In singles competition, Chestnut Hill quickly tabbed a pair of wins in brief straight-sets contests. Gautier captured a pair of 6-2 sets from Post number five Peter Rossel, and Belgian Victor Iore, a sophomore, won the sixth flight at 6-1, 6-2 over the Eagles’ Joe Alvord.

The visitors put one match in their column, though, as CHC’s Bocaletto was overcome by Ivan Rajevac, 6-3, 6-4.

Still, Chestnut Hill was just one win away from clinching the team victory, and it was Kohler who put the Griffins over the top by getting past Post number one Crvelin, 6-3, 3-6, 6-3. At number three, Post’s Henrikson won the first set, 6-1, and Andre rebounded to take the second, 6-3. The third set was decided by a super tie-breaker, which Andre won 10-7.

Putting an exclamation point on the Griffins’ win, number four Ducretot ground out a 7-5, 3-6, 6-3 decision over visitor Sam Urban.

A number of the players CHC has attracted from other countries initially enrolled at other colleges or universities when they came to the U.S., but when they transferred to Chestnut Hill they really settled in.

Gargullo commented, “It seems to be something about the school and the team environment. Going back to the time of Albert Stroble [the coach who constructed the Griffins’ modern day racquet program], this team has been a kind of family, and for our players it’s been a home away from home.”
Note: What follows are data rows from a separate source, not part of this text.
Lemma rx_alloc H mm frame s :
  owned H s -> areas_ok s -> (0 < length frame <= 1514)%nat ->
  (tab_pool s = [] /\ pbuf_alloc mm PBUF_RAW (u16 (Z.of_nat (length frame))) PBUF_POOL s = Some (None, s)) \/
  exists p s1 s2, pbuf_alloc mm PBUF_RAW (u16 (Z.of_nat (length frame))) PBUF_POOL s = Some (Some p, s1) /\
    fill_payload p frame s1 = Some s2 /\ holds_frame p frame s2 /\ owned ({[+ p +]} ⊎ H) s2 /\ areas_ok s2.
Proof.
  intros O A Hf. assert (u16 (Z.of_nat (length frame)) = Z.of_nat (length frame)) as -> by (apply Z.mod_small; lia).
  unfold pbuf_alloc. change (u16 PBUF_RAW) with 0. rewrite pool_loop_S by (rewrite ?room_0; lia).
  destruct (tab_pool s) as [|q tab] eqn:Et; [by left|right]. cbn [mbind option_bind].
  destruct (Z.ltb_spec (room 0) (Z.of_nat (length frame))) as [Hm|_]; [rewrite room_0 in Hm; lia|].
  set (b := pool_buf 0 _). set (s1 := set_bufs _ _). pose proof (pool_home _ _ _ _ O Et) as Hq.
  pose proof (A q Hq) as Aq. change PBUF_POOL_BUFSIZE_ALIGNED with 1516 in Aq.
  assert (bufs s1 !! q = Some b) as Eq by apply lookup_insert_eq.
  assert (payload b = 0) as Ep by done.
  assert (len b = Z.of_nat (length frame)) as El by (unfold b, pool_buf; cbn -[room]; rewrite room_0; lia).
  eexists q, s1, _. split; [done|]. split.
  { unfold fill_payload. rewrite Eq. cbn [mbind option_bind]. rewrite Ep. cbn [Z.to_nat Nat.add].
    rewrite bool_decide_true by (change (area_of s1 q) with (area_of s q); lia). done. }
  split_and!.
  - exists b. split_and!; [done|done|done|done|]. unfold data. rewrite area_insert, decide_True, El, Ep, Nat2Z.id by done.
    change (Z.to_nat 0) with 0%nat. rewrite drop_0, take_0, app_nil_l. by rewrite take_app_length.
  - pose proof (owned_take H s q tab b O Et eq_refl eq_refl eq_refl) as O1. by destruct O1.
  - intros p Hp. rewrite area_insert. destruct (decide (q = p)) as [<-|]; [|by apply A].
    change (area_of s1 q) with (area_of s q). rewrite take_0, app_nil_l, length_app, length_drop.
    change PBUF_POOL_BUFSIZE_ALIGNED with 1516. lia.
Qed.

(** ** Chains *)

(** The buffers of a chain in order. *)
Inductive chain (s : pstore) : option nat -> list nat -> Prop :=
  | chain_nil : chain s None []
  | chain_cons p b l : bufs s !! p = Some b -> chain s (next b) l -> chain s (Some p) (p :: l).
Gargullo was formerly an assistant at the college, and he also became accustomed to directing an international cast while working at the Evert Tennis Academy at Florida immediately prior to returning to CHC as head coach.

Following last Saturday’s success, he remarked, “We feel we’re battle-tested and we’re pretty confident with where we are right now. These guys come in and fight hard in every practice. We have a lot of depth on this team, so we just let them play it out and see where the positions fall.”